(Beginning of Stored data)

(** C10 as it is written fails: a [KeyboardInterrupt] is another
    exception than an HTTP-status error, and for it [track] logs no
    message and the caller gets the exception, not an absent result. *)
Lemma KeyboardInterrupt_is_not_logged :
  raises_in (T := UspsTracktor_Tracktor) sample_numbers
    (sample_tracker, failing keyboard_interrupt) keyboard_interrupt
    (snd (UspsTracktor._make_request sample_numbers
            (sample_tracker, failing keyboard_interrupt)))
  /\ isinstance keyboard_interrupt (Builtin HTTPError) = false
  /\ log (snd (snd (track sample_numbers
                      (sample_tracker, failing keyboard_interrupt))))
     = log (failing keyboard_interrupt)
  /\ fst (track sample_numbers (sample_tracker, failing keyboard_interrupt))
     <> Return None.
Proof.
  split; [left; vm_compute; reflexivity|].
  split; [reflexivity|].
  split; [vm_compute; reflexivity|].
  vm_compute. discriminate.
Qed.

(** ** The codec *)

Lemma base64_digits (c : N) :
  (c = 64 * (c / 64) + c mod 64
   /\ c = 4096 * (c / 4096) + 64 * ((c / 64) mod 64) + c mod 64
   /\ c = 262144 * (c / 262144) + 4096 * ((c / 4096) mod 64)
          + 64 * ((c / 64) mod 64) + c mod 64
   /\ c mod 64 < 64 /\ (c / 64) mod 64 < 64 /\ (c / 4096) mod 64 < 64)%N.
Proof.
  assert (E2 : (c / 4096 = c / 64 / 64)%N) by now rewrite N.Div0.div_div.
  assert (E3 : (c / 262144 = c / 4096 / 64)%N) by now rewrite N.Div0.div_div.
  pose proof (N.div_mod' c 64) as D0.
  pose proof (N.div_mod' (c / 64) 64) as D1.
  pose proof (N.div_mod' (c / 4096) 64) as D2.
  pose proof (N.mod_lt c 64 ltac:(discriminate)) as L0.
  pose proof (N.mod_lt (c / 64) 64 ltac:(discriminate)) as L1.
  pose proof (N.mod_lt (c / 4096) 64 ltac:(discriminate)) as L2.
  rewrite <- E2 in D1. rewrite <- E3 in D2.
  set (r0 := (c mod 64)%N) in *. set (r1 := ((c / 64) mod 64)%N) in *.
  set (r2 := ((c / 4096) mod 64)%N) in *.
  set (q1 := (c / 64)%N) in *. set (q2 := (c / 4096)%N) in *.
  set (q3 := (c / 262144)%N) in *.
  clearbody r0 r1 r2 q1 q2 q3. lia.
Qed.

Ltac base64 c :=
  let H := fresh in
  pose proof (base64_digits c) as H;
  destruct H as (? & ? & ? & ? & ? & ?);
  generalize dependent (c / 262144)%N; intros ?;
  generalize dependent ((c / 4096) mod 64)%N; intros ?;
  generalize dependent (c / 4096)%N; intros ?;
  generalize dependent ((c / 64) mod 64)%N; intros ?;
  generalize dependent (c / 64)%N; intros ?;
  generalize dependent (c mod 64)%N; intros ?.

Ltac compare_N :=
  repeat match goal with
    | |- context [(?a <? ?b)%N] => destruct (N.ltb_spec a b); try lia
    | |- context [(?a <=? ?b)%N] => destruct (N.leb_spec a b); try lia
    end.


Lemma decode_ascii (a : str) (rest : bytes) :
  Forall (fun b => b < 128)%N a ->
  Utf8.decode (a ++ rest) = prepend a (Utf8.decode rest).
Proof.
  induction 1 as [| b a Hb _ IH]; simpl app.
  - now destruct (Utf8.decode rest).
  - cbn [Utf8.decode]. compare_N. rewrite IH.
    now destruct (Utf8.decode rest).
Qed.

Lemma digits_ascii fuel : forall n acc,
  Forall (fun b => b < 128)%N acc ->
  Forall (fun b => b < 128)%N (digits fuel n acc).
Proof.
  induction fuel as [| fuel IH]; intros n acc H; cbn [digits]; [exact H|].
  assert (D : (48 + n mod 10 < 128)%N).
  { pose proof (N.mod_lt n 10 ltac:(discriminate)).
    generalize dependent (n mod 10)%N. intros. lia. }
  destruct (n <? 10)%N; [| apply IH]; now constructor.
Qed.

Lemma charref_ascii c : Forall (fun b => b < 128)%N (Utf8.charref c).
Proof.
  unfold Utf8.charref. apply Forall_app. split; [| apply Forall_app; split].
  - repeat (constructor; [reflexivity|]). constructor.
  - unfold str_of_N. apply digits_ascii. constructor.
  - repeat (constructor; [reflexivity|]). constructor.
Qed.

Lemma decode_encode_char (c : N) (rest : bytes) :
  Utf8.decode (Utf8.encode_char c ++ rest) = prepend (replaced c) (Utf8.decode rest).
Proof.
  unfold Utf8.encode_char, replaced.
  destruct (Utf8.encodable c) eqn:E; cbn [negb].
  2:{ apply decode_ascii, charref_ascii. }
  unfold Utf8.encodable, Utf8.is_surrogate in E.
  apply andb_prop in E. destruct E as [E1 E2].
  apply N.ltb_lt in E1.
  assert (S : (c < 55296 \/ 57343 < c)%N).
  { destruct (N.leb_spec 55296 c), (N.leb_spec c 57343); try discriminate; lia. }
  clear E2.
  destruct (N.ltb_spec c 128); [| destruct (N.ltb_spec c 2048);
                                  [| destruct (N.ltb_spec c 65536)]];
    cbn [app Utf8.decode].
  - compare_N. now destruct (Utf8.decode rest).
  - base64 c. intros. unfold Utf8.continuation. compare_N.
    cbn [andb].
    match goal with |- context [Utf8.cons_char ?x _] => replace x with c by lia end.
    now destruct (Utf8.decode rest).
  - base64 c. intros. unfold Utf8.continuation, Utf8.is_surrogate.
    match goal with |- context [Utf8.cons_char ?x _] => replace x with c by lia end.
    compare_N; cbn [andb negb]; now destruct (Utf8.decode rest).
  - base64 c. intros. unfold Utf8.continuation.
    match goal with |- context [Utf8.cons_char ?x _] => replace x with c by lia end.
    compare_N; cbn [andb negb]; now destruct (Utf8.decode rest).
Qed.

Theorem decode_encode (s : str) :
  Utf8.decode (Utf8.encode s) = Return (flat_map replaced s).
Proof.
  induction s as [| c s IH]; [reflexivity|].
  cbn [Utf8.encode flat_map]. fold (Utf8.encode s).
  now rewrite decode_encode_char, IH.
Qed.

(** ** The tree and its text *)

Lemma replace_absent c new text :
  contains c text = false -> replace c new text = text.
Proof.
  unfold contains, replace. induction text as [| x text IH]; [reflexivity|].
  cbn [existsb flat_map]. intros H. apply orb_false_elim in H. destruct H as [H1 H2].
  rewrite N.eqb_sym, H1, (IH H2). reflexivity.
Qed.

Lemma guarded_replace c new text :
  (if contains c text then replace c new text else text) = replace c new text.
Proof.
  destruct (contains c text) eqn:E; [reflexivity|].
  now rewrite replace_absent.
Qed.

Lemma flat_map_flat_map {A B C} (f : A -> list B) (g : B -> list C) l :
  flat_map g (flat_map f l) = flat_map (fun x => flat_map g (f x)) l.
Proof.
  induction l as [| x l IH]; [reflexivity|].
  cbn [flat_map]. now rewrite flat_map_app, IH.
Qed.

Ltac case_eqb c k :=
  destruct (N.eqb_spec c k) as [-> | ?]; [try reflexivity |].

Lemma escape_attrib_chars text :
  ET._escape_attrib text = flat_map escaped_char text.
Proof.
  unfold ET._escape_attrib. rewrite !guarded_replace. unfold replace.
  rewrite !flat_map_flat_map. apply flat_map_ext. intros c.
  unfold escaped_char.
  case_eqb c 38%N. case_eqb c 60%N. case_eqb c 62%N. case_eqb c 34%N.
  case_eqb c 13%N. case_eqb c 10%N. case_eqb c 9%N.
  cbn. repeat (match goal with
    | |- context [N.eqb ?a ?b] => destruct (N.eqb_spec a b); [congruence|]
    end; cbn [flat_map app]). reflexivity.
Qed.

(** The loop of lines 103-105 puts one [TrackID] per tracking number
    under the element that is open. *)
Lemma build_children numbers : forall t a cs up r,
  for_each numbers (fun tracking_number =>
    ET.start (lit "TrackID") [ (lit "ID", tracking_number) ] ;;;
    ET.end_ (lit "TrackID"))
    (ET.mk_TreeBuilder (ET.mk_Element t a None cs None :: up) r)
  = (Return tt,
     ET.mk_TreeBuilder
       (ET.mk_Element t a None (cs ++ map TrackID numbers) None :: up) r).
Proof.
  induction numbers as [| n numbers IH]; intros t a cs up r.
  - cbn [for_each map]. now rewrite app_nil_r.
  - cbn [for_each map]. unfold bind at 1. unfold bind at 1.
    cbn. rewrite IH. now rewrite <- app_assoc.
Qed.

Lemma build_tree user_id numbers :
  fst (UspsTracktor.build user_id numbers ET.TreeBuilder_new)
  = Return (TrackRequest user_id numbers).
Proof.
  unfold UspsTracktor.build, bind, ET.TreeBuilder_new.
  cbn [ET.start ET.elem ET.root]. rewrite build_children. reflexivity.
Qed.

Lemma serialize_TrackID short n :
  short = false ->
  ET._serialize_xml short (TrackID n) = TrackID_text n.
Proof.
  intros ->. unfold TrackID, TrackID_text. cbn [ET._serialize_xml flat_map].
  unfold ET.serialize_attrib. cbn [fst snd]. rewrite escape_attrib_chars.
  simpl. rewrite <- !app_assoc. reflexivity.
Qed.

(End of Stored data)

Find how many lines in the data above include the string "continuation", and give that number alone.

- **Result**: 3